How Drones are making use of Artificial Intelligence

Tuesday, September 4, 2018

How Drones are making use of Artificial Intelligence

By now, you have heard, seen and possibly even own a drone yourself.

You have probably seen them in countless films and TV series, and at concerts and outdoor events. Drones have been featured in films like 1989's Back to the Future Part II, and more current ones like Interstellar. This technology has not gone unnoticed. When at one time, drones seemed out of our access or devices for military use, they seem to be everywhere now.

man with a drone
Figure 1. Commercial use of drones has increased significantly in recent years 

Before getting into how and what drones can do for us now, let's go back to the beginning. The first recorded use of an unmanned aerial vehicle (UAV) was in 1849, in the form of a balloon carrier used by Austrian forces during a battle. It is widely known that drones are used in battle, to oversee areas where it is too dangerous for pilots to cover, so it is no surprise that they got their start this way.

Since then, the use of drones has shifted and diversified from war and battleground use, to commercial use, as we have seen in recent years. The Consumer Technology Association points out that an estimated 2.4 million personal drone units were sold in the USA in 2016, more than doubling the previous year, and not suprisingly, total sales in 2018 are expected to be higher than 3.7 million units. However, according to Gartner, drone sales in 2016 were closer to 2.2 million units worldwide. The difference in numbers is due to how different companies define what a drone is. For Gartner, a drone is an aircraft that has the ability to connect to the internet, and the firm foresees that sales for personal use (photographs/entertainment) will not slow down in coming years.

One thing is sure, drones are more popular than ever, but what are they really for, and can they really help us in the end? The answer is clear, with the added advantage of Artificial Intelligence, drones can become helpful allies when trying to save lives in remote areas, increase the safety of construction workers and monitor safety.

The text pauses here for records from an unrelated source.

(** * go-bru: scanner, decoder and encoder of Bru files

    A shallow embedding of the Go package [bru]: the byte-driven scanner
    (the state machine of [checkValid]), the decoder ([Read]) that drives a
    second scanner pass and slices blocks out of the buffer, the block model
    and the encoder ([Write]).

    Conventions of the embedding:
    - a Go [byte] is an [ascii], a [[]byte] is a [list ascii], a Go [string]
      is a [string]; the conversions [string(b)] and [[]byte(s)] are
      [string_of_list_ascii] and [list_ascii_of_string];
    - a Go [int] offset is a [Z]; the [int64] counter [scanner.bytes] wraps;
    - the function value [scanner.step] is an enumerated state dispatched by
      [step];
    - a run-time panic (index or slice out of range, negative repeat count)
      is the outcome [Panic]; the unbounded [for] loops of the decoder take
      fuel and give [OutOfFuel] when it is exhausted;
    - a Go [error] result is data: [option SyntaxError] or [option error]. *)

From Stdlib Require Import ZArith List Ascii String Bool Lia.
Import ListNotations.

Local Open Scope string_scope.
Local Open Scope list_scope.
Local Open Scope Z_scope.

(** ** Outcomes *)

Inductive outcome (A : Type) : Type :=
| Done (a : A)
| Panic
| OutOfFuel.

Arguments Done {A} a.
Arguments Panic {A}.
Arguments OutOfFuel {A}.

Definition bind {A B : Type} (m : outcome A) (k : A -> outcome B) : outcome B :=
  match m with
  | Done a => k a
  | Panic => Panic
  | OutOfFuel => OutOfFuel
  end.

Notation "x <- m ;; k" := (bind m (fun x => k))
  (at level 61, m at next level, right associativity).
Notation "' p <- m ;; k" := (bind m (fun x => let p := x in k))
  (at level 61, p pattern, m at next level, right associativity).
(** Loop "Do recursive handling if asked for" over the definitions
    [defs] of the file scope; [calls] are the calls made so far. *)
Fixpoint recurse_imports (self : BuildASTGlobalStorage_t) (defs : list nat)
    (pr : h64compileproject) (ast : nat) (rinfo : resolveinfo)
    (o : alloc_oracle) (calls : list invocation)
  : outcome (option Z * h64compileproject * alloc_oracle * list invocation) :=
  match defs with
  | [] => Ret (None, pr, o, calls)
  | expr :: defs' =>
    match asts pr !! ast with
    | None => Fault
    | Some a =>
    match nodes a !! expr with
    | None => Fault
    | Some e =>
    if negb (bool_decide (etype e = H64EXPRTYPE_IMPORT_STMT))
    then recurse_imports self defs' pr ast rinfo o calls else
    match importstmt_referenced_ast e with
    | None => recurse_imports self defs' pr ast rinfo o calls
    | Some ra =>
      let rinfo2 := {| extract_main := false;
                       main_was_found := main_was_found rinfo |} in
      '(r, pr, o, made) ← self pr ra false rinfo2 o;
      let calls := calls ++ made in
      if r =? 0 then Ret (Some 0, pr, o, calls) else
      match asts pr !! ra with
      | None => Fault
      | Some imported =>
        let '(transferred, res, o) :=
          result_TransferMessages (resultmsg imported) (pr_resultmsg pr) o in
        let pr := set_pr_resultmsg pr res in
        if negb transferred then Ret (Some 0, pr, o, calls)
        else recurse_imports self defs' pr ast rinfo o calls
      end
    end end end
  end.

(** The body of [scoperesolver_BuildASTGlobalStorage]; the debug output
    asked for by [miscoptions] is left out.  The definitions of the file
    scope are those the AST has when a loop over them starts. *)
Definition BuildASTGlobalStorage_body (self : BuildASTGlobalStorage_t)
  : BuildASTGlobalStorage_t :=
  fun pr unresolved_ast recursive rinfo o =>
  let this := {| inv_ast := unresolved_ast; inv_recursive := recursive;
                 inv_extract_main := extract_main rinfo |} in
  match asts pr !! unresolved_ast with
  | None => Fault
  | Some a =>
  if global_storage_built a then Ret (1, pr, o, [this]) else
  (* Mark done even if we fail: *)
  let a := set_global_storage_built a true in
  let pr := store_ast pr unresolved_ast a in
  (* Set module path if missing: *)
  '(early, pr, o) ← assign_module_path pr unresolved_ast o;
  match early with
  | Some r => Ret (r, pr, o, [this])
  | None =>
  (* First, make sure all imports are loaded up: *)
  '(early, pr, o) ← load_imports (definitionref a) pr unresolved_ast o;
  match early with
  | Some r => Ret (r, pr, o, [this])
  | None =>
  (* Build global storage: *)
  '(buildstorageresult, pr, o) ←
    asttransform_Apply _resolvercallback_BuildGlobalStorage_visit_out
      pr unresolved_ast rinfo o;
  if buildstorageresult =? 0 then Ret (0, pr, o, [this]) else
  (* Do recursive handling if asked for: *)
  if recursive then
    match asts pr !! unresolved_ast with
    | None => Fault
    | Some a =>
      '(early, pr, o, calls) ←
        recurse_imports self (definitionref a) pr unresolved_ast rinfo o
          [this];
      match early with
      | Some r => Ret (r, pr, o, calls)
      | None => Ret (1, pr, o, calls)
      end
    end
  else Ret (1, pr, o, [this])
  end end end.

(** [scoperesolver_BuildASTGlobalStorage pr miscoptions unresolved_ast
    recursive rinfo]: the C result and the calls made, this one first.
    [depth] bounds the nesting of the calls. *)
Fixpoint scoperesolver_BuildASTGlobalStorage (depth : nat)
  : BuildASTGlobalStorage_t :=
  match depth with
  | O => fun _ _ _ _ _ => Fault
  | S depth' =>
    BuildASTGlobalStorage_body (scoperesolver_BuildASTGlobalStorage depth')
  end.

End WithEnvironment.

(** *** Predicates of the statements about the resolver *)

(** The call that the loop over the imports makes for the AST [ra]: not
    recursive, and without the extraction of main. *)
Definition import_call (ra : nat) : invocation :=
  {| inv_ast := ra; inv_recursive := false; inv_extract_main := false |}.

(** The AST that the expression [expr] of [a] references, when it is an
    import statement with a referenced AST. *)
Definition import_link (a : h64ast) (expr : nat) : option nat :=
  e ← nodes a !! expr;
  if bool_decide (etype e = H64EXPRTYPE_IMPORT_STMT)
  then importstmt_referenced_ast e else None.

(** The ASTs that the import statements among the definitions of the file
    scope of [a] reference. *)
Definition imported_asts (a : h64ast) : list nat :=
  omap (import_link a) (definitionref a).

(** The AST at [ast] has its global storage built. *)
Definition built_at (pr : h64compileproject) (ast : nat) : Prop :=
  exists a, asts pr !! ast = Some a /\ global_storage_built a = true.

(** Every AST that an import statement of the project references has its
    global storage built. *)
Definition links_built (pr : h64compileproject) : Prop :=
  forall (i : nat) (a : h64ast) (ra : nat),
    asts pr !! i = Some a -> ra ∈ imported_asts a -> built_at pr ra.


(** [pr'] holds the ASTs of [pr], those with their global storage built
    as they are. *)
Definition keeps_built (pr pr' : h64compileproject) : Prop :=
  forall (i : nat) (a : h64ast), asts pr !! i = Some a ->
    exists a', asts pr' !! i = Some a' /\
      (global_storage_built a = true -> a' = a).

(** [pr'] holds the ASTs of [pr]; those with their global storage built
    still have it built, and are as they were at other places than
    [ast]. *)
Definition evolves (ast : nat) (pr pr' : h64compileproject) : Prop :=
  forall (i : nat) (a : h64ast), asts pr !! i = Some a ->
    exists a', asts pr' !! i = Some a' /\
      (global_storage_built a = true ->
       global_storage_built a' = true /\ (i <> ast -> a' = a)).

(** The program of [pr'] has the main function of the program of [pr]. *)
Definition keeps_main (pr pr' : h64compileproject) : Prop :=
  Bytecode.main_func_index (program pr')
  = Bytecode.main_func_index (program pr).

(** Modelled from the spec: what is assumed of the loader of the project,
    [compileproject_GetAST], whose code is not among the sources.  The
    spec has the request for an AST trigger the parsing and the resolving
    of the file (4.B.2), and has the entry file alone contribute main.
    So the loader leaves the index of main; it leaves the ASTs whose
    global storage is built as they are; the import statements it links
    reference ASTs whose global storage is built; and so is that of the
    AST it hands out. *)
Definition loader_resolves
    (GetAST : h64compileproject -> option string ->
              option nat * string * h64compileproject) : Prop :=
  forall pr path got error pr',
    GetAST pr path = (got, error, pr') ->
    keeps_main pr pr' /\ keeps_built pr pr' /\
    (links_built pr -> links_built pr') /\
    (forall ra, got = Some ra -> built_at pr' ra).

(** A definition of a function named main at the top of the file, in the
    file scope, whose storage is not assigned yet. *)
Definition global_main_funcdef (e : h64expression) : Prop :=
  etype e = H64EXPRTYPE_FUNCDEF_STMT /\ parent e = None /\
  scope_is_global e = Some true /\ set (storage e) = false /\
  funcdef_name e = Some "main"%string.

(** [needle] occurs in [text]. *)
Fixpoint string_contains (needle text : string) : bool :=
  String.prefix needle text
  || match text with
     | EmptyString => false
     | String _ text' => string_contains needle text'
     end.

(** The result holds an error message with [text] in it. *)
Definition has_error_with (text : string) (r : h64result) : Prop :=
  exists m,
    m ∈ messages r /\ msg_type m = H64MSG_ERROR /\
    string_contains text (message m) = true.

(** The message for a second function named main. *)
Definition duplicate_main_message (a : h64ast) (e : h64expression)
  : h64resultmessage :=
  {| msg_type := H64MSG_ERROR;
     message := "unexpected duplicate main func found";
     msg_fileuri := Some (fileuri a);
     msg_line := line e; msg_column := column e |}.

End Scoperesolver.

(** * Example data

    Concrete stacks, programs, threads and projects, on which the
    statements of the second part are instantiated. *)

Module StackExamples.
Import Values Stack.

(** Values for the tunables of stack.h, which is not among the sources. *)
Definition overshoot : Z := 4.
Definition maxovershoot : Z := 16.
Definition emergency_margin : Z := 2.

Definition int_cell (n : Z) : valuecontent :=
  {| type := H64VALTYPE_INT64; int_value := n; ptr_value := None;
     constpreallocstr_len := 0; constpreallocstr_value := [] |}.

(** What a cell that [realloc] hands out holds. *)
Definition stale_cell : valuecontent := int_cell 57005.

(** A stack of size 2 with the values 7 and 9 written, in an allocation of
    4 cells. *)
Definition two_written : h64stack :=
  {| entry_count := 2; alloc_count := 4;
     entry := [int_cell 7; int_cell 9; stale_cell; stale_cell];
     current_func_floor := 0 |}.

(** Sizes going up to 8 and down to 1, the second call with the use of the
    emergency margin. *)
Definition up_and_down : list (Z * bool) :=
  [(5, false); (8, true); (3, false); (1, false)].

(** The reallocation of the first shrink fails. *)
Definition up_and_down_oracle : alloc_oracle := [true; false; true].

(** The stack after the calls. *)
Definition after_up_and_down : h64stack :=
  {| entry_count := 1; alloc_count := 5;
     entry := [int_cell 7; int_cell 9; zero_valuecontent; zero_valuecontent;
               zero_valuecontent];
     current_func_floor := 0 |}.

End StackExamples.

Module BytecodeExamples.
Import DebugSymbols Bytecode.

(** Values for the constants of bytecode.h, which is not among the
    sources. *)
Definition hash_size : Z := 4.
Definition max_methods : Z := 5.

(** Modelled from the spec: a normalisation of URIs (uri.c is not among
    the sources) that is deterministic and idempotent: it puts the scheme
    in front of a URI that has none. *)
Definition with_scheme (uri : string) : option string :=
  Some (if String.prefix "file://" uri then uri
        else ("file://" +:+ uri)%string).

(** What a record that [realloc] hands out holds. *)
Definition stale_record : h64classmemberinfo :=
  {| nameid := 77; methodorvaridx := 77 |}.

(** The program with one class, "A", and the id of that class. *)
Definition with_class_A : outcome (Z * h64program * alloc_oracle) :=
  h64program_AddClass hash_size with_scheme zeroed_program "A" None None None
    [].

Definition class_A_program : h64program := returned_program with_class_A.

(** Registrations on the class: variables and methods, the name "x" twice,
    more names than there are buckets. *)
Definition member_calls : list (string * Z) :=
  [("x"%string, -1); ("run"%string, 0); ("x"%string, -1);
   ("y"%string, -1); ("stop"%string, 1); ("z"%string, -1);
   ("w"%string, -1)].

(** The allocation of the fourth registration fails. *)
Definition member_calls_oracle : alloc_oracle :=
  [true; true; true; true; true; true; false].

(** The method "run" registered with the function index 0. *)
Definition with_method_run : outcome (Z * h64program * alloc_oracle) :=
  h64program_RegisterClassMemberEx hash_size max_methods stale_record
    class_A_program 0 "run" 0 [].


End BytecodeExamples.

Module VMExamples.
Import Values Stack Bytecode VMExec.

(** The code points of "hello". *)
Definition hello : list Z := [104; 101; 108; 108; 111].

Definition setconst_hello : h64instruction_setconst :=
  {| slot := 1;
     content := {| type := H64VALTYPE_CONSTPREALLOCSTR; int_value := 0;
                   ptr_value := None; constpreallocstr_len := 5;
                   constpreallocstr_value := hello |} |}.

Definition hello_func : h64func :=
  {| iscfunc := false; input_stack_size := 0; is_threadable := 0;
     associated_class_index := -1; cfunclookup := None; cfunc_ptr := None;
     instructions := [Isetconst setconst_hello;
                      Iother H64INST_RETURNVALUE] |}.

Definition hello_program : h64program := set_func zeroed_program [hello_func].

(** A stack of three empty slots. *)
Definition empty_slots : h64stack :=
  {| entry_count := 3; alloc_count := 3;
     entry := replicate 3 zero_valuecontent; current_func_floor := 0 |}.
Lemma reachable_unique_on_disk d : reachable d → unique_on_disk d.
Proof.
  induction 1 as [d Hf|d Hf|file_paths self _ IH|d d' _ IH Hf].
  - intros r. rewrite Hf. congruence.
  - intros r. rewrite Hf. intros [= <-]. constructor.
  - destruct (upload_images_exits file_paths self)
      as [->|[(_ & -> & _)|[[_ ->]|(_ & _ & Hdup & _ & _ & ->)]]]; try done.
    + simpl. by destruct (process_images_spec file_paths self) as [_ ->].
    + apply unique_on_disk_write; [done|].
      unfold ids. rewrite fmap_app. apply NoDup_app. split.
      * by apply unique_on_disk_load.
      * split; [|apply NoDup_singleton].
        intros i Hi ->%list_elem_of_singleton. by apply Hdup.
  - intros r. rewrite Hf. apply IH.
Qed.

(** C3: every store reachable by enrollment holds a roster without a
    repeated id, and so does every roster loaded from it; a call with a
    batch whose stripped id is already in the loaded roster, or whose
    stripped name or id is empty, or whose stripped id is not all digits, is
    rejected: one error box, the file as it was, the roster in memory (if
    loaded) the loaded one; for a well-formed duplicate the box says that
    the id exists; and with such fields no call, whatever the batch, changes
    the file or the roster in memory. *)
Theorem enrollment_keeps_ids_unique :
  (∀ d, reachable d →
     unique_on_disk d ∧ NoDup (ids (Store.load_employees d)))
  ∧ (∀ file_paths self, file_paths ≠ [] →
       duplicate self ∨ Py.strip (name_entry self) = ""
       ∨ Py.strip (id_entry self) = ""
       ∨ Py.isdigit (Py.strip (id_entry self)) = false →
       rejected (upload_images file_paths self) self)
  ∧ (∀ file_paths self, file_paths ≠ [] → well_formed self → duplicate self →
       upload_images file_paths self
       = (Some (load_employees self),
          show (showerror "Error" "Employee ID already exists") self))
  ∧ (∀ file_paths self,
       duplicate self ∨ Py.strip (name_entry self) = ""
       ∨ Py.strip (id_entry self) = ""
       ∨ Py.isdigit (Py.strip (id_entry self)) = false →
       json_file (upload_images file_paths self).2 = json_file self
       ∧ ((upload_images file_paths self).1 = None
          ∨ (upload_images file_paths self).1 = Some (load_employees self))).
Proof.
  assert (∀ file_paths self, file_paths ≠ [] →
            duplicate self ∨ Py.strip (name_entry self) = ""
            ∨ Py.strip (id_entry self) = ""
            ∨ Py.isdigit (Py.strip (id_entry self)) = false →
            rejected (upload_images file_paths self) self) as Hrejected;
    [|split_and!; [|done| |]].
  - intros file_paths self Hp Hbad.
    destruct (decide (Py.strip (name_entry self) = "")) as [Hn|Hn];
      [rejected_by upload_images_missing_field|].
    destruct (decide (Py.strip (id_entry self) = "")) as [Hi|Hi];
      [rejected_by upload_images_missing_field|].
    destruct (Py.isdigit (Py.strip (id_entry self))) eqn:Hd;
      [|rejected_by upload_images_not_number].
    destruct Hbad as [Hdup|[?|[?|?]]]; try congruence.
    assert (well_formed self) by done.
    rejected_by upload_images_duplicate.
  - intros d Hd%reachable_unique_on_disk.
    split; [done|by apply unique_on_disk_load].
  - intros. by apply upload_images_duplicate.
  - intros [|p ps] self Hbad; [by split; [|left]|].
    by destruct (Hrejected (p :: ps) self) as (_ & ? & ?).
Qed.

To be able to see for yourself how Artificial Intelligence plays a role in the use of drones, we will show a few examples from different fields, starting with the construction sector, which we have mentioned before on the blog. Doxel, a company dedicated to construction productivity heavily relies on AI. They use drones to capture outdoor data of a work site, and then applies AI algorithms to process the visual data, inspects installation quality and quantifies how much of the material that has been installed, has been installed correctly. In Japan, constructions sites are also relying on drones to have a complete view of the site in a matter of minutes, using drones like Skycatch. This American company has reduced the time to scan, and map in 3D an entire site from days to around 15 minutes.

aerial view of forest
Figure 2. The protection of natural resources can be largely helped by drones

Drones can also be helpful in controlling the adequate use of natural resources. In Spain, in the region of Extremadura, drones are being used to supervise the Tagus (Tajo in spanish) basin. The drones check for irregularities and infractions related to illegal water extraction. The Tagus Hydrographic Confederation monitors the groundwater levels in the basin, to make sure no illegal extractions are made, as this endangers not only the water resources of the basin, but its entire ecosystem. Also in Spain, the use of drones has been adopted for traffic monitoring and control, especially to identify drunk drivers and traffic infractions.

And while there are many companies that make use of this, the last one we will mention is Zipline. Launched in 2016 in California, the company builds drones and runs delivery services for medical supplies, in areas that are hard to access by land. The focus so far has been Africa, specifically Rwanda, where medical supplies could normally take hours to reach the ones who need it most, when they need it most. With the help Zipline, medicines, blood and even organs reach hospitals and clinics in remote areas in minutes, and have already saved many lives. By incorporating Artificial Intelligence into their processes, the company now transports 20% of the nation’s blood supply outside of the capital city of Kigali.

These are only a few examples of how combining AI technology with drones, can not only be helpful in the construction sector, but help with protecting the environment, and saving lives.